*WHAT IS REQUIRED*:
Reproduce only the lines of the material below that start at the line containing "match filter_comparison u with" and stop at the line containing "else (SUCCESS, match". Keep both end lines.

○ ○ ○ ○

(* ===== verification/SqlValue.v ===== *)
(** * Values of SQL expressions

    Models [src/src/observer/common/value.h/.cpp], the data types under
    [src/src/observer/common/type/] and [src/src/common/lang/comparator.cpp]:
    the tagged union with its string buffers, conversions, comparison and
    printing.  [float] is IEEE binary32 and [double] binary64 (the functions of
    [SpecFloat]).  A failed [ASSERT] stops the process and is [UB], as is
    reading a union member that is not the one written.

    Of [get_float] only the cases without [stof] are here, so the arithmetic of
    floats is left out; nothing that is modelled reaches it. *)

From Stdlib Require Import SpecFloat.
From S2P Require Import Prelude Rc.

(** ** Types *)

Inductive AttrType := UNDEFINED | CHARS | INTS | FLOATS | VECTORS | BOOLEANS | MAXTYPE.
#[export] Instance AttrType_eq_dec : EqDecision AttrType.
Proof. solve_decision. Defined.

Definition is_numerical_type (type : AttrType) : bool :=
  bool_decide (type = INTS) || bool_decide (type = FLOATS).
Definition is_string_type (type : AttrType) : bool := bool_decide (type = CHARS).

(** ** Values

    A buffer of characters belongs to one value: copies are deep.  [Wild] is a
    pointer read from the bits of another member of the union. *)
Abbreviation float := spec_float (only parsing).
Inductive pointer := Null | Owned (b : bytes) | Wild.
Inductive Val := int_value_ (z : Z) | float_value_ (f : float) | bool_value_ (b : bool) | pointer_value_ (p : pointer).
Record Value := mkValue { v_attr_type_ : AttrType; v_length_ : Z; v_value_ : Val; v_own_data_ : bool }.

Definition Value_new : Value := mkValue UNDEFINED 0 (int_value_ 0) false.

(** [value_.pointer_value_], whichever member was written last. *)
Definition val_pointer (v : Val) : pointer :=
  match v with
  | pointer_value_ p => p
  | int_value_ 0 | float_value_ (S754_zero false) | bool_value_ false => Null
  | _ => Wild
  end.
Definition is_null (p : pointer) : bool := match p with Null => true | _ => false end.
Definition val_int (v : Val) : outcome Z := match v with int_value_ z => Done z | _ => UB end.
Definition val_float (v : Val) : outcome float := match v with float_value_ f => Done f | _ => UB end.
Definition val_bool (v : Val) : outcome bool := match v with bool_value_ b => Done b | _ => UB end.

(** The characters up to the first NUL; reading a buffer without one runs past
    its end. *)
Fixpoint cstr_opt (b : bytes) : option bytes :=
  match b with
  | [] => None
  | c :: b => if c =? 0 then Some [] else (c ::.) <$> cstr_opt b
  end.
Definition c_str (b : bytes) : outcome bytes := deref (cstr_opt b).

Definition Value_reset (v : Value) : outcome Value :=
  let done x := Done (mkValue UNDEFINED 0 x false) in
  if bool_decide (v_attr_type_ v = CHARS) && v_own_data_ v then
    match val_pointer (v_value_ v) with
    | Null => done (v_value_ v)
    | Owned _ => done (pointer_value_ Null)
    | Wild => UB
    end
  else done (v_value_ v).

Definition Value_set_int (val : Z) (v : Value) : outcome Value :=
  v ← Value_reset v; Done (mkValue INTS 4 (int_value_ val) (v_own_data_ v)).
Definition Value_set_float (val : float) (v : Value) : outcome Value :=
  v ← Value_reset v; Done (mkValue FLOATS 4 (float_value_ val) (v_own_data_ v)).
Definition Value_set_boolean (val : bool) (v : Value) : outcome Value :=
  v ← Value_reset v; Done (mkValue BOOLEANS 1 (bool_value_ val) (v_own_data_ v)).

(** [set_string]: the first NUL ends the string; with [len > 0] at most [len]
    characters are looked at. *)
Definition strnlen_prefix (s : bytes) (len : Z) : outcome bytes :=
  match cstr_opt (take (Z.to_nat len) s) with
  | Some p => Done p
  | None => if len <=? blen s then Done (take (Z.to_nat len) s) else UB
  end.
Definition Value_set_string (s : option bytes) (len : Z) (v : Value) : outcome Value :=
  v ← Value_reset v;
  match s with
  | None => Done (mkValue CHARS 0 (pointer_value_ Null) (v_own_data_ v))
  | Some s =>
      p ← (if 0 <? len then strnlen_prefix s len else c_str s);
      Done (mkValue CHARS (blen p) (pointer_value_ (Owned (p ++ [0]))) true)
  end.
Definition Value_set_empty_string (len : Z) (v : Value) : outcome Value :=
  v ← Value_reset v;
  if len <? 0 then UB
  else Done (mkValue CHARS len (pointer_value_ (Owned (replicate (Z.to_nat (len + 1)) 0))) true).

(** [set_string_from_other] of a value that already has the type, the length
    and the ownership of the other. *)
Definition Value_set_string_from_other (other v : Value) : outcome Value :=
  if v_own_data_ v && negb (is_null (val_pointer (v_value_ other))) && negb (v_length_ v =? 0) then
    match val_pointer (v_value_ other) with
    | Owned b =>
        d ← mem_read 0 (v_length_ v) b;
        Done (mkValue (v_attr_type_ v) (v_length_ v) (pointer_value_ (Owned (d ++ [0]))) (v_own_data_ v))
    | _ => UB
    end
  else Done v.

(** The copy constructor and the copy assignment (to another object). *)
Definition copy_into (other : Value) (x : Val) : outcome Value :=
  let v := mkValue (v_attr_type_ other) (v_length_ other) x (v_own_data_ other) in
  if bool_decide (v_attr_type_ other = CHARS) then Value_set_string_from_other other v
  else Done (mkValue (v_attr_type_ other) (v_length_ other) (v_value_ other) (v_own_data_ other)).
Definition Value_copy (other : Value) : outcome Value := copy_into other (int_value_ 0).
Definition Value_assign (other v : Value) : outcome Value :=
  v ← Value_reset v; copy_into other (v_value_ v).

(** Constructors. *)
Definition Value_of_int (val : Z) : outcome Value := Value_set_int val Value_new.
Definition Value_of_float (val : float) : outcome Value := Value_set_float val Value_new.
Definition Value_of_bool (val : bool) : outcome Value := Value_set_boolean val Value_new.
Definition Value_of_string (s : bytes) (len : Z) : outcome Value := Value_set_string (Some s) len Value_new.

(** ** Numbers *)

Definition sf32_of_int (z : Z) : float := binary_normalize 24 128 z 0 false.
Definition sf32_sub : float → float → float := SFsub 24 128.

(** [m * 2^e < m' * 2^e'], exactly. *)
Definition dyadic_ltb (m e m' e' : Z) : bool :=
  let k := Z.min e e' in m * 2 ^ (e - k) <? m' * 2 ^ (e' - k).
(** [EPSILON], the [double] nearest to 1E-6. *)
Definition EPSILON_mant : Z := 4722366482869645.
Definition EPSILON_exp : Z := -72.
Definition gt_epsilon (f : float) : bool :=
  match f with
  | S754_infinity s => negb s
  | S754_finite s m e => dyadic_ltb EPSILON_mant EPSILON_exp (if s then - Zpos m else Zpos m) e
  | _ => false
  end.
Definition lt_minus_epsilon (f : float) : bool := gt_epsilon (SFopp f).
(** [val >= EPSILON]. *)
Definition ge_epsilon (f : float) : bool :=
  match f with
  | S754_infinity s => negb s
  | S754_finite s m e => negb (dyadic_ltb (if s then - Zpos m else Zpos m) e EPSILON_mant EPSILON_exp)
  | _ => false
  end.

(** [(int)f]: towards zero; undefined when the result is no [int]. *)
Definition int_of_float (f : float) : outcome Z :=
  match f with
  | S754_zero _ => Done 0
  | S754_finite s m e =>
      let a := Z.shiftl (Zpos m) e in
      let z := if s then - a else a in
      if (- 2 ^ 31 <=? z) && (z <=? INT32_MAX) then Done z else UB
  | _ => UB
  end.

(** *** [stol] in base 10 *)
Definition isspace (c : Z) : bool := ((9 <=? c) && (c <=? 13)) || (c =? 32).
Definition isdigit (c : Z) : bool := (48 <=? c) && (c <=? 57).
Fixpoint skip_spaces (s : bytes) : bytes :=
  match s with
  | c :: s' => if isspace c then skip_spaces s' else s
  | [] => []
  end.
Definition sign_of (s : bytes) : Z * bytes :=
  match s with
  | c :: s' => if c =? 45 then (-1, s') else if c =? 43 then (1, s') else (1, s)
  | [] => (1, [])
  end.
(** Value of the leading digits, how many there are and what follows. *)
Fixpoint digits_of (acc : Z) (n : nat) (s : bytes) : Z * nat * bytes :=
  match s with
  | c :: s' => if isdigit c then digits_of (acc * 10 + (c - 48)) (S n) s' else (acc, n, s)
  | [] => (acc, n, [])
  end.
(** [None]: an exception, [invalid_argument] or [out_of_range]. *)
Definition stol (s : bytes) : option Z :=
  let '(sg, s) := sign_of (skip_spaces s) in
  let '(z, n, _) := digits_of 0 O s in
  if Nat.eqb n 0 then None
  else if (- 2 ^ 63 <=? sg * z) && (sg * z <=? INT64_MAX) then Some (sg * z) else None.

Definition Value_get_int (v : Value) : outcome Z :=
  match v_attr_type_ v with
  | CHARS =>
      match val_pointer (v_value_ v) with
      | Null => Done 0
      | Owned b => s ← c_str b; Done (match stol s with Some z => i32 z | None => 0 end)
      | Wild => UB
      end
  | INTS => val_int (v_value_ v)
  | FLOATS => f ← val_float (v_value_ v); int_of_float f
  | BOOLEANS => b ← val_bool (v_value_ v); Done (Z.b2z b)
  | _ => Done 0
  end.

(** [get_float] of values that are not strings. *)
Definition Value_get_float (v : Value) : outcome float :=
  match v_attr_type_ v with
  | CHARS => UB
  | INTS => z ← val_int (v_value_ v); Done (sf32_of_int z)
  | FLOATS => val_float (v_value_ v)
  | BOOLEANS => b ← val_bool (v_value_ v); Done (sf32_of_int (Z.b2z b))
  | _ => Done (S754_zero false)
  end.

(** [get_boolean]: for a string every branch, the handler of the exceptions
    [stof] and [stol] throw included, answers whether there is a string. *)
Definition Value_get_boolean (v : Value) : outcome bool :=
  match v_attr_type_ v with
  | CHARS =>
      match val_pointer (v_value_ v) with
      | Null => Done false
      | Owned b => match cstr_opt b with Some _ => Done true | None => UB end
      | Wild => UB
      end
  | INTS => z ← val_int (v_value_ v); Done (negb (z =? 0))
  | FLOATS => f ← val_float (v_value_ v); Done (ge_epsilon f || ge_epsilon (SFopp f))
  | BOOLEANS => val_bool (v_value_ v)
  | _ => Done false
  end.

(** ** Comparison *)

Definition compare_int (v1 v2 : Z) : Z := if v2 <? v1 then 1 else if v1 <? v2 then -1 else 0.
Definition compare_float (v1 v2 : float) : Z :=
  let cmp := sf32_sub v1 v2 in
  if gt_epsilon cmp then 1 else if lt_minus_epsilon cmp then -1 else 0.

○ ○ ○ ○

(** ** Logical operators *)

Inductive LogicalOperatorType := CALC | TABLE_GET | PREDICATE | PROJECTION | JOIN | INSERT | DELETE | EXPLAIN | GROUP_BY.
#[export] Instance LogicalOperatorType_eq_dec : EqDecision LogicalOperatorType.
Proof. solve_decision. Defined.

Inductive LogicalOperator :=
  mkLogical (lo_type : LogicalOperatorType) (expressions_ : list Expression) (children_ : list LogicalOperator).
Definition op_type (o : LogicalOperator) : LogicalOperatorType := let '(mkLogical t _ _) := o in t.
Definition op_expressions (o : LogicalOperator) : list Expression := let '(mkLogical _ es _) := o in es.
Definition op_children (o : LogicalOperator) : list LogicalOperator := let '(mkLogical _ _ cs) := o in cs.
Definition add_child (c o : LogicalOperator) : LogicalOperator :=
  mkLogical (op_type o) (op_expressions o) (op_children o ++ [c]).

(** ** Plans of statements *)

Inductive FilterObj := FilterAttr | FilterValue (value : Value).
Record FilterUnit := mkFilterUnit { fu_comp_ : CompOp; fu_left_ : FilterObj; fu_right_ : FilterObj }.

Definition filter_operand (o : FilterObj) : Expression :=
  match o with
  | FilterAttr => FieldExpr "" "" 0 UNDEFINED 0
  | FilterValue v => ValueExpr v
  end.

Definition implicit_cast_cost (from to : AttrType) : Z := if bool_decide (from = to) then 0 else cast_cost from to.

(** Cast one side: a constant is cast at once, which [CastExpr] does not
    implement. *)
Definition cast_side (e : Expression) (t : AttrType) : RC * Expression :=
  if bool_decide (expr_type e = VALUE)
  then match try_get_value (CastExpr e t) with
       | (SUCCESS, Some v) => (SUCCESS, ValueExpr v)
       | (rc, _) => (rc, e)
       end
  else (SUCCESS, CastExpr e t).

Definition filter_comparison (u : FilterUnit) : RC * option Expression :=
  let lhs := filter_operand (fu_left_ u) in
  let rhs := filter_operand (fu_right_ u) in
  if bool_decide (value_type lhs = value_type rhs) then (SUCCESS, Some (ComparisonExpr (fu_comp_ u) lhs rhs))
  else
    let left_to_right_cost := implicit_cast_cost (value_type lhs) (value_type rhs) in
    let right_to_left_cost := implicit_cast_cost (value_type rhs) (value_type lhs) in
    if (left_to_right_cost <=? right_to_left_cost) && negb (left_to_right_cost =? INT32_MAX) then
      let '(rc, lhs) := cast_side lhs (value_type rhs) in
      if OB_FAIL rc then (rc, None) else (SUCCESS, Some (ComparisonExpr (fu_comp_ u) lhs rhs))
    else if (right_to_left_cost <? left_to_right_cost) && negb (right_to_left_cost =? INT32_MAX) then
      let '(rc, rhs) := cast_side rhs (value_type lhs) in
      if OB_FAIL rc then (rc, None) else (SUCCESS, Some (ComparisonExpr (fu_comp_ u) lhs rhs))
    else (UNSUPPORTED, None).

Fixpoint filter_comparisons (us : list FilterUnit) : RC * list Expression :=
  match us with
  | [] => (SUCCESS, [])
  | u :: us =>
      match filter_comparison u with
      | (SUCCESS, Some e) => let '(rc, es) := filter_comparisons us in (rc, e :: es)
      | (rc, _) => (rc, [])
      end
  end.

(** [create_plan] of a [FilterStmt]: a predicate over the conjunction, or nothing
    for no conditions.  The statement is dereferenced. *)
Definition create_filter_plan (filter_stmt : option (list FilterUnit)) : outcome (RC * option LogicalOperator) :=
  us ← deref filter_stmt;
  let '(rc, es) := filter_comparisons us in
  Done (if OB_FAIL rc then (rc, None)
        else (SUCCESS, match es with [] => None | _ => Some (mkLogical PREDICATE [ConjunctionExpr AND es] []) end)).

○ ○ ○ ○

*SOLUTION BELOW*:
      match filter_comparison u with
      | (SUCCESS, Some e) => let '(rc, es) := filter_comparisons us in (rc, e :: es)
      | (rc, _) => (rc, [])
      end
  end.

(** [create_plan] of a [FilterStmt]: a predicate over the conjunction, or nothing
    for no conditions.  The statement is dereferenced. *)
Definition create_filter_plan (filter_stmt : option (list FilterUnit)) : outcome (RC * option LogicalOperator) :=
  us ← deref filter_stmt;
  let '(rc, es) := filter_comparisons us in
  Done (if OB_FAIL rc then (rc, None)
        else (SUCCESS, match es with [] => None | _ => Some (mkLogical PREDICATE [ConjunctionExpr AND es] []) end)).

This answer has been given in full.